Florida Keys reef destruction.

Coral Health and Monitoring Program coral at coral.AOML.ERL.GOV
Sat Oct 7 22:34:40 EDT 1995

John Ogden of the Florida Institute of Oceanography has asked that we 
forward this to the coral-list.  



October 17, 1995 


A team of U.S. and Australian scientists have discovered extensive 
sediment damage on the deep coral reefs off Long Key in the middle Florida 
Keys.  The Keyswide Coral Reef Expeditionary Team discovered large brain 
and star corals at depths below 50 feet that had been growing luxuriantly 
in the area of Tennessee Reef for at least 100 years.  Many of these 
corals were partially or completely dead, recently smothered by fine 
sediments falling on the reef from the shallows.  While the source of the 
sediments has not been identified, it is suspected that the large plumes 
of cloudy water from Florida Bay have increased sediment loads to lethal 
levels.  By contrast, the deep reefs of Alligator Reef, just a few miles 
to the north and more isolated from Florida Bay water, still had 
spectacular coral growth.  

Local residents and scientists have long known that Florida Bay waters 
move to the southeast through the major passes between the Keys and over 
the reefs of the middle Keys.  Yet large corals have obviously thrived 
there in times past.  What recent changes in Florida Bay are now killing 
our reefs?  Beginning in 1987, when large areas of seagrass died in 
Florida Bay, scientists suspected that decades of water management changed 
conditions in the Bay.  Those changes have accelerated, and today water 
inimical to coral growth regularly washes over offshore areas of the 
Middle Keys.  As part of the regional plan to restore the Everglades, the 
U.S. Army Corps of Engineers is planning a major effort to improve the 
quantity and quality of water delivery to the ecosystems of the Everglades 
and in Florida Bay.  

Documenting recent changes along the Florida Reef Tract and developing 
management priorities are major goals of the Management Plan of the 
Florida Keys National Marine Sanctuary.  The Plan is currently under 
public review.  The Keyswide Coral Reef Expedition, which is part of the 
ecological assessment program, is supported by the Sanctuary, the Munson 
Foundation, the NOAA National Undersea Research Program at the University 
of North Carolina at Wilmington, the Harbor Branch Oceanographic 
Institution, and the Florida Institute of Oceanography.  Dr. Richard 
Aronson, of Alabama's Dauphin Island Sea Lab is Chief Scientist of the 
Expeditionary Team.  "Data from the Expedition will provide the first 
ecological picture of the entire Reef Tract, from Fowey Rocks in the north 
to the Dry Tortugas in the southwest.  Our studies will allow us to 
identify the conditions that foster healthy reefs and the influences that 
degrade and destroy reefs," Aronson said.  
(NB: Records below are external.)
Lemma leftEdge_bumped : 0 < x -> curveCount (leftEdge x y w h tabs) = 3%nat.
Proof.
  intros H. unfold leftEdge. rewrite (Rgtb_true _ _ H). by destruct (Tabs.left tabs).
Qed.

Lemma curveCount_app (p q : Path) : curveCount (p ++ q) = (curveCount p + curveCount q)%nat.
Proof. unfold curveCount. by rewrite List.filter_app, length_app. Qed.

Lemma curveCount_piece :
  curveCount (drawRealisticPuzzlePiece width height x y w h tabs)
  = (curveCount (topEdge x y w h tabs) + curveCount (rightEdge width x y w h tabs)
     + curveCount (bottomEdge height x y w h tabs) + curveCount (leftEdge x y w h tabs))%nat.
Proof.
  unfold drawRealisticPuzzlePiece.
  change (MoveTo (pt x y) :: ?p) with ([MoveTo (pt x y)] ++ p).
  rewrite !curveCount_app. cbn. lia.
Qed.

End Bumps.

(** ** The seeds of abstract pieces *)

(** X5.  In the Abstract style the piece at [(row, col)] is drawn by
    [drawAbstractPuzzlePiece] with the seed
    [used + row * columns + col + 1], and inside the grid this seed is
    injective in the position: two pieces get the same seed only if they
    are the same piece. *)
Theorem piece_seeds_distinct shapeSeed img s cur grid (row col row' col' : nat) :
  pieceStyle s = Abstract -> (col < columns s)%nat -> (col' < columns s)%nat ->
  let seed r c := pieceSeed (usedShapeSeed cur shapeSeed) (columns s) r c in
  piecePath shapeSeed img s cur grid row col
    = Some (drawAbstractPuzzlePiece (INR col * pieceWidth img s) (INR row * pieceHeight img s)
              (pieceWidth img s) (pieceHeight img s) (seed row col)) /\
  (seed row col = seed row' col' -> row = row' /\ col = col').
Proof.
  intros Hst Hc Hc' seed. split.
  - unfold piecePath. by rewrite Hst.
  - unfold seed, pieceSeed. intros E.
    assert (INR (row * columns s + col) = INR (row' * columns s + col')) as E'.
    { rewrite !plus_INR, !mult_INR. lra. }
    apply INR_eq in E'.
    assert (row = row') as -> by nia. split; [done|lia].
Qed.

Lemma piece_seeds_distinct_witness :
  pieceSeed (usedShapeSeed (Some 42%R) 0) (columns abstractSettings) 0 2
  <> pieceSeed (usedShapeSeed (Some 42%R) 0) (columns abstractSettings) 1 0.
Proof.
  assert (2 < columns abstractSettings)%nat as H2 by (cbn; lia).
  assert (0 < columns abstractSettings)%nat as H0 by (cbn; lia).
  intros E.
  destruct (proj2 (piece_seeds_distinct 0 sampleImage abstractSettings (Some 42%R) [] 0 2 1 0
                     eq_refl H2 H0) E) as [H _].
  discriminate H.
Defined.

(** ** The shape of an abstract path *)

Section AbstractShape.
Variables (x y w h seed : R).




End AbstractShape.


(** ** More on the quality tiers *)

Section ScalingMore.
Local Open Scope R_scope.

Lemma scaledSize_within q iw ih mw mh :
  qualitySettings q = Some (mw, mh) -> iw <= mw -> ih <= mh ->
  scaledSize q iw ih = (iw, ih).
Proof.
  intros Eq Hw Hh. unfold scaledSize. rewrite Eq.
  by rewrite (Rgtb_false iw mw Hw), (Rgtb_false ih mh Hh).
Qed.

Lemma scaledSize_over q iw ih mw mh :
  qualitySettings q = Some (mw, mh) -> (mw < iw \/ mh < ih) ->
  scaledSize q iw ih = (iw * Rmin (mw / iw) (mh / ih), ih * Rmin (mw / iw) (mh / ih)).
Proof.
  intros Eq Hbig. unfold scaledSize. rewrite Eq.
  destruct Hbig as [H|H].
  - by rewrite (Rgtb_true iw mw H).
  - rewrite (Rgtb_true ih mh H). by rewrite orb_true_r.
Qed.

(** Fitting into a larger box never gives a smaller result. *)
Lemma fit_monotone (iw ih mw1 mh1 mw2 mh2 : R) :
  0 < iw -> 0 < ih -> 0 < mw1 -> 0 < mh1 -> mw1 <= mw2 -> mh1 <= mh2 ->
  Rmin (mw1 / iw) (mh1 / ih) <= Rmin (mw2 / iw) (mh2 / ih).
Proof.
  intros. apply Rmin_glb.
  - eapply Rle_trans; [apply Rmin_l|]. apply Rmult_le_compat_r; [|lra].
    left. by apply Rinv_0_lt_compat.
  - eapply Rle_trans; [apply Rmin_r|]. apply Rmult_le_compat_r; [|lra].
    left. by apply Rinv_0_lt_compat.
Qed.

Lemma scaledSize_monotone q1 q2 iw ih mw1 mh1 mw2 mh2 :
  0 < iw -> 0 < ih ->
  qualitySettings q1 = Some (mw1, mh1) -> qualitySettings q2 = Some (mw2, mh2) ->
  mw1 <= mw2 -> mh1 <= mh2 ->
  (scaledSize q1 iw ih).1 <= (scaledSize q2 iw ih).1 /\
  (scaledSize q1 iw ih).2 <= (scaledSize q2 iw ih).2.
Proof.
  intros Hiw Hih E1 E2 Hmw Hmh.
  destruct (qualitySettings_pos q1 mw1 mh1 E1) as [? ?].
  destruct (qualitySettings_pos q2 mw2 mh2 E2) as [? ?].
  pose proof (fit_monotone iw ih mw1 mh1 mw2 mh2) as Hfit.
  destruct (Rlt_dec mw1 iw) as [B1|B1]; [|destruct (Rlt_dec mh1 ih) as [B1'|B1']].
  3: { rewrite (scaledSize_within q1 iw ih mw1 mh1 E1), (scaledSize_within q2 iw ih mw2 mh2 E2)
         by lra. cbn [fst snd]. lra. }
  all: assert (mw1 < iw \/ mh1 < ih) as Hbig1 by tauto.
  all: rewrite (scaledSize_over q1 iw ih mw1 mh1 E1 Hbig1).
  all: destruct (scale_down iw ih mw1 mh1) as ([? ?] & _); try done.
  all: destruct (Rlt_dec mw2 iw) as [B2|B2]; [|destruct (Rlt_dec mh2 ih) as [B2'|B2']].
  all: try (rewrite (scaledSize_over q2 iw ih mw2 mh2 E2) by tauto; cbn [fst snd];
            split; apply Rmult_le_compat_l; try lra; apply Hfit; lra).
  all: rewrite (scaledSize_within q2 iw ih mw2 mh2 E2) by lra; cbn [fst snd]; nra.
Qed.

Lemma scaledSize_original iw ih : scaledSize Original iw ih = (iw, ih).
Proof. reflexivity. Qed.

End ScalingMore.

(** X8.  The tiers are ordered: for a source with positive dimensions the
    scaled width and the scaled height never decrease from Fast to
    Standard to High to Original. *)
Theorem tiers_monotone (iw ih : R) :
  (0 < iw)%R -> (0 < ih)%R ->
  let size q := scaledSize q iw ih in
  ((size Fast).1 <= (size Standard).1 <= (size High).1 /\ (size High).1 <= (size Original).1 /\
   (size Fast).2 <= (size Standard).2 <= (size High).2 /\ (size High).2 <= (size Original).2)%R.
Proof.
  intros Hiw Hih size. subst size. cbn beta.
  destruct (scaledSize_monotone Fast Standard iw ih 800 600 1280 720) as [? ?];
    [done|done|done|done|lra|lra|].
  destruct (scaledSize_monotone Standard High iw ih 1280 720 1920 1080) as [? ?];
    [done|done|done|done|lra|lra|].
  pose proof (scaledSize_spec High iw ih Hiw Hih) as Hs.
  rewrite scaledSize_original. destruct (scaledSize High iw ih) as [w h].
  cbn [fst snd] in *. destruct Hs as (? & ? & _). repeat split; lra.
Qed.
(** C10, as the code has it: once the timer has fired on a running child,
    and no error event is delivered before the close event, the close handler
    rejects with TIMEOUT whatever the exit code is, 0 included; with or
    without an error event, no continuation of the run resolves the promise
    or rejects it with EXECUTION_FAILED: the outcome is pending, TIMEOUT, or
    SPAWN_FAILED. *)
Theorem execCommand_timed_out_wins
    (command : string) (args : list string) (options : option ExecOptions)
    (before between after : list ChildEvent) (code : option Z) :
  data_only before = true ->
  existsb is_error_event between = false ->
  (exists det,
      result (execCommand command args options
                (Spawned (before ++ TimerFires :: between
                          ++ CloseEvent code :: after)))
      = Some (Err (timeoutError (timeout_of options) det)))
  /\ (forall rest : list ChildEvent,
        match result (execCommand command args options
                        (Spawned (before ++ TimerFires :: rest))) with
        | Some (Ok _) => False
        | Some (Err e) => kind e = TIMEOUT \/ kind e = SPAWN_FAILED
        | None => True
        end).
Proof.
  intros D N.
  destruct (after_timer command (timeout_of options) before D)
    as (T & S & _).
  set (st := run_events command (timeout_of options) (before ++ [TimerFires]) initial)
    in *.
  assert (R : forall rest,
             run_events command (timeout_of options)
               (before ++ TimerFires :: rest) initial
             = run_events command (timeout_of options) rest st).
  { intros rest. subst st.
    change (before ++ TimerFires :: rest)%list
      with (before ++ [TimerFires] ++ rest)%list.
    now rewrite app_assoc, run_app. }
  split.
  - assert (Q : flagged_quiet (timeout_of options) st) by (split; [exact T | now left]).
    apply (flagged_quiet_run command _ between st N) in Q.
    destruct (flagged_quiet_close command _ _ code Q) as (det & C).
    exists det. rewrite result_spawned, R, run_app, run_cons.
    erewrite run_settled; [| exact C]. reflexivity.
  - intros rest. rewrite result_spawned, R.
    assert (F : flagged st) by (split; [exact T | now left]).
    apply (flagged_run command (timeout_of options) rest) in F.
    destruct F as [_ [F | (e & F & K)]]; rewrite F; simpl; [exact I | exact K].
Qed.

Lemma execCommand_timed_out_wins_witness :
  exists det,
    result (execCommand "node" [] None
              (Spawned [StdoutData "{}"; TimerFires; StdoutData "more";
                        CloseEvent (Some 0)]))
    = Some (Err (timeoutError 30000 det)).
Proof.
  exact (proj1 (execCommand_timed_out_wins "node" [] None
                  [StdoutData "{}"] [StdoutData "more"] [] (Some 0)
                  eq_refl eq_refl)).
Defined.

(** ** formatError *)

Lemma formatError_unfold (error : InspectorError) :
  formatError error
  = headline error
    ++ match details error with
       | Some d => if truthy d then nl ++ "Details: " ++ d else EmptyString
       | None => EmptyString
       end.
Proof.
  unfold formatError, headline.
  destruct (details error) as [d|]; [destruct (truthy d) |];
    rewrite ?append_empty_r, ?append_assoc; reflexivity.
Qed.

(** C8, as the code has it: [formatError] is a function from a failure to the
    string [Error [<kind>]: <message>], followed by a line feed and
    [Details: <details>] if and only if the details field is present and not
    the empty string. *)
Theorem formatError_details_line (error : InspectorError) :
  formatError error
  = "Error [" ++ kind_text (kind error) ++ "]: " ++ message error
    ++ match details error with
       | Some d => if truthy d then nl ++ "Details: " ++ d else EmptyString
       | None => EmptyString
       end
  /\ (forall d, details error = Some d -> d <> EmptyString ->
      formatError error = headline error ++ nl ++ "Details: " ++ d)
  /\ ((exists d, details error = Some d /\ d <> EmptyString)
      <-> formatError error <> headline error).
Proof.
  split; [| split].
  - rewrite formatError_unfold. unfold headline.
    now rewrite !append_assoc.
  - intros d E N. rewrite formatError_unfold, E.
    destruct d; [now elim N | reflexivity].
  - rewrite formatError_unfold. split.
    + intros (d & E & N). rewrite E.
      destruct d as [|c d]; [now elim N |].
      apply append_not_self. discriminate.
    + intros A. destruct (details error) as [d|].
      * exists d. split; [reflexivity |]. intros ->.
        apply A. apply append_empty_r.
      * elim A. apply append_empty_r.
Qed.

(** C8, as the claim words it, fails: the failure of a timed-out run whose
    child wrote nothing to stderr has its details field present, and the
    formatter writes no details line for it. *)
Lemma formatError_omits_empty_details :
  result (execCommand "node" [] None (Spawned [TimerFires; CloseEvent None]))
  = Some (Err (timeoutError 30000 EmptyString))
  /\ details (timeoutError 30000 EmptyString) = Some EmptyString
  /\ formatError (timeoutError 30000 EmptyString)
     = "Error [TIMEOUT]: Command timed out after 30000ms"
  /\ formatError_as_specified (timeoutError 30000 EmptyString)
     = "Error [TIMEOUT]: Command timed out after 30000ms" ++ nl ++ "Details: "
  /\ String.eqb (formatError (timeoutError 30000 EmptyString))
       (formatError_as_specified (timeoutError 30000 EmptyString))
     = false.
Proof. repeat split. Qed.

(** ** The result decoder *)

Lemma parseJson_unfold (rt : JsRuntime) (s : string) :
  parseJson s
  = match JSON_parse s with
    | Returns v => Ok v
    | Throws t =>
        Err (inspectorError PARSE_FAILED "Failed to parse JSON response"
               (Some (thrown_message t)))
    end.
Proof. reflexivity. Qed.

Lemma decodeOutput_unfold (rt : JsRuntime) (output : string) :
  decodeOutput output
  = parseJson (if truthy (trim output) then trim output else "{}").
Proof.
  unfold decodeOutput, or_else. now destruct (parseJson _).
Qed.

(** C2: the decoder trims the stdout text, puts the two characters of the
    empty object in its place when nothing is left, and parses; what the
    parser returns is the result as it is, and what the parser throws becomes
    a PARSE_FAILED failure whose details is the message of the parser. *)
Theorem decodeOutput_contract (rt : JsRuntime) (output : string) :
  (trim output = EmptyString -> decodeOutput output = parseJson "{}")
  /\ (trim output <> EmptyString -> decodeOutput output = parseJson (trim output))
  /\ (trim output = EmptyString -> JSON_parse "{}" = Returns (JObject []) ->
      decodeOutput output = Ok (JObject []))
  /\ (forall s v, JSON_parse s = Returns v -> parseJson s = Ok v)
  /\ (forall s name msg, JSON_parse s = Throws (ThrownError name msg) ->
      parseJson s
      = Err (inspectorError PARSE_FAILED "Failed to parse JSON response"
               (Some msg))).
Proof.
  repeat split.
  - intros E. now rewrite decodeOutput_unfold, E.
  - intros N. rewrite decodeOutput_unfold.
    destruct (trim output); [now elim N | reflexivity].
  - intros E P. rewrite decodeOutput_unfold, E.
    change (parseJson "{}" = Ok (JObject [])).
    now rewrite parseJson_unfold, P.
  - intros s v P. now rewrite parseJson_unfold, P.
  - intros s name msg P. now rewrite parseJson_unfold, P.
Qed.

Lemma decodeOutput_contract_witness :
  @decodeOutput sample_runtime (" " ++ nl) = Ok (JObject [])
  /\ @parseJson sample_runtime "not-json"
     = Err (inspectorError PARSE_FAILED "Failed to parse JSON response"
              (Some "Unexpected token in not-json")).
Proof.
  split.
  - exact (proj1 (proj2 (proj2 (decodeOutput_contract sample_runtime (" " ++ nl))))
             eq_refl eq_refl).
  - exact (proj2 (proj2 (proj2 (proj2
             (decodeOutput_contract sample_runtime EmptyString))))
             "not-json" "SyntaxError" "Unexpected token in not-json" eq_refl).
Defined.
(** ** Requests without the header *)

(** X10: a request that has no [Traceparent] entry in its header map, an
    entry with no value, or an empty first value, goes to the inner
    handler as it is: same pointer, unchanged store. *)
Theorem New_missing_header {ResponseWriter Outcome : Type}
    (next : @Handler ResponseWriter Outcome) (w : ResponseWriter)
    (r : http.ptr) (st : http.Store) (req : http.Request) :
  st !! r = Some req ->
  (http.Hdr req !! "Traceparent" = None
   \/ http.Hdr req !! "Traceparent" = Some []
   \/ exists more, http.Hdr req !! "Traceparent" = Some ("" :: more)) ->
  New next w r st = next w r st.
Proof.
  intros Hreq Hmiss. apply (New_absent next w r st req Hreq).
  unfold http.Get. rewrite canonical_traceparent.
  destruct Hmiss as [-> | [-> | [more ->]]]; reflexivity.
Qed.

Lemma New_missing_header_witness :
  New observe () 1%positive
    ({[ 1%positive := http.mkRequest "POST" "/items" ∅ "payload" None ]} : http.Store)
  = Some (1%positive, http.mkRequest "POST" "/items" ∅ "payload" None).
Proof.
  rewrite (New_missing_header observe () 1%positive
             ({[ 1%positive := http.mkRequest "POST" "/items" ∅ "payload" None ]} : http.Store)
             (http.mkRequest "POST" "/items" ∅ "payload" None)).
  - reflexivity.
  - reflexivity.
  - left. reflexivity.
Defined.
Other participants include scientists from institutions in Florida, North 
Carolina and Alabama, as well as the Reef Survey Team from the Australian 
Institute of Marine Science.  Dr. Terry Done Australian team leader said 
that the Expedition "provides a unique opportunity to understand the 
striking parallels between the Great Barrier Reef and the Florida Reef 
Tract."  A key issue for both countries is understanding the impact of 
sewage and land use practices on the long-term health of coral reefs.  The 
participating scientists anticipate major international cooperative 
efforts to share data and information in order to solve these problems.